(** The accepted event [ts] of stream [src] advances the watermark to the slowest
    active stream, less the tolerance, once every active stream has been seen. *)
Definition wm_advance (input_streams : list string) (late_tolerance : Z) (src : string) (event_ts : Z)
    (w : Watermark) : Watermark :=
  let cur_max := Z.max (default event_ts (stream_max_ts w !! src)) event_ts in
  let maxs := <[src := cur_max]> (stream_max_ts w) in
  let active := active_streams input_streams (closed_streams w) in
  if forallb (fun s => bool_decide (is_Some (maxs !! s))) active then
    let min_source_ts := default event_ts (min_list (omap (fun s => maxs !! s) active)) in
    let new_wm := saturating_sub min_source_ts late_tolerance in
    mkWm (Z.max (watermark w) new_wm) maxs (closed_streams w)
  else mkWm (watermark w) maxs (closed_streams w).

(** The joined streams end together, when their merge channel closes. *)
Definition wm_close (join_stream_names : list string) (w : Watermark) : Watermark :=
  mkWm (watermark w) (stream_max_ts w) (closed_streams w ∪ list_to_set join_stream_names).

(** ** The rule's configuration *)

Record RuleCtx := mkCtx {
  rid : string;
  stmt : SelectStmt;
  send_error : bool;
  dlq_router : DlqRouter;
  event_time : EventTimeConfig;
  from_is_table : bool;
  join_sources : list string;
}.

(** A name is appended unless it is already listed. *)
Definition push_new (l : list string) (s : string) : list string :=
  if bool_decide (s ∈ l) then l else l ++ [s].

Definition input_streams (c : RuleCtx) : list string :=
  foldl push_new (if from_is_table c then [] else [from (stmt c)]) (join_sources c).

Definition join_stream_names (c : RuleCtx) : list string := foldl push_new [] (join_sources c).

Definition event_ts `{Text} (c : RuleCtx) (clk : Clock) (t : TaggedRow) : Z :=
  event_timestamp (event_time c) (now_ms clk) (source t) (tdata t).

(** The watermark after an accepted row. *)
Definition advance_on (c : RuleCtx) (t : TaggedRow) (ts : Z) (w : Watermark) : Watermark :=
  wm_advance (input_streams c) (late_tolerance_ms (event_time c)) (source t) ts w.

Definition initial_rule_state (rid : string) (start_time_ms : Z) : rule_state :=
  <["__rule_start__" := value_of_i64 start_time_ms]> {["__rule_id__" := VString rid]}.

──────

(What the task asks)
Write out exactly the lines between the start of the entries and the line containing "let min_source_ts := default", including that line and the first one.

(Exercise solution)
(** The accepted event [ts] of stream [src] advances the watermark to the slowest
    active stream, less the tolerance, once every active stream has been seen. *)
Definition wm_advance (input_streams : list string) (late_tolerance : Z) (src : string) (event_ts : Z)
    (w : Watermark) : Watermark :=
  let cur_max := Z.max (default event_ts (stream_max_ts w !! src)) event_ts in
  let maxs := <[src := cur_max]> (stream_max_ts w) in
  let active := active_streams input_streams (closed_streams w) in
  if forallb (fun s => bool_decide (is_Some (maxs !! s))) active then
    let min_source_ts := default event_ts (min_list (omap (fun s => maxs !! s) active)) in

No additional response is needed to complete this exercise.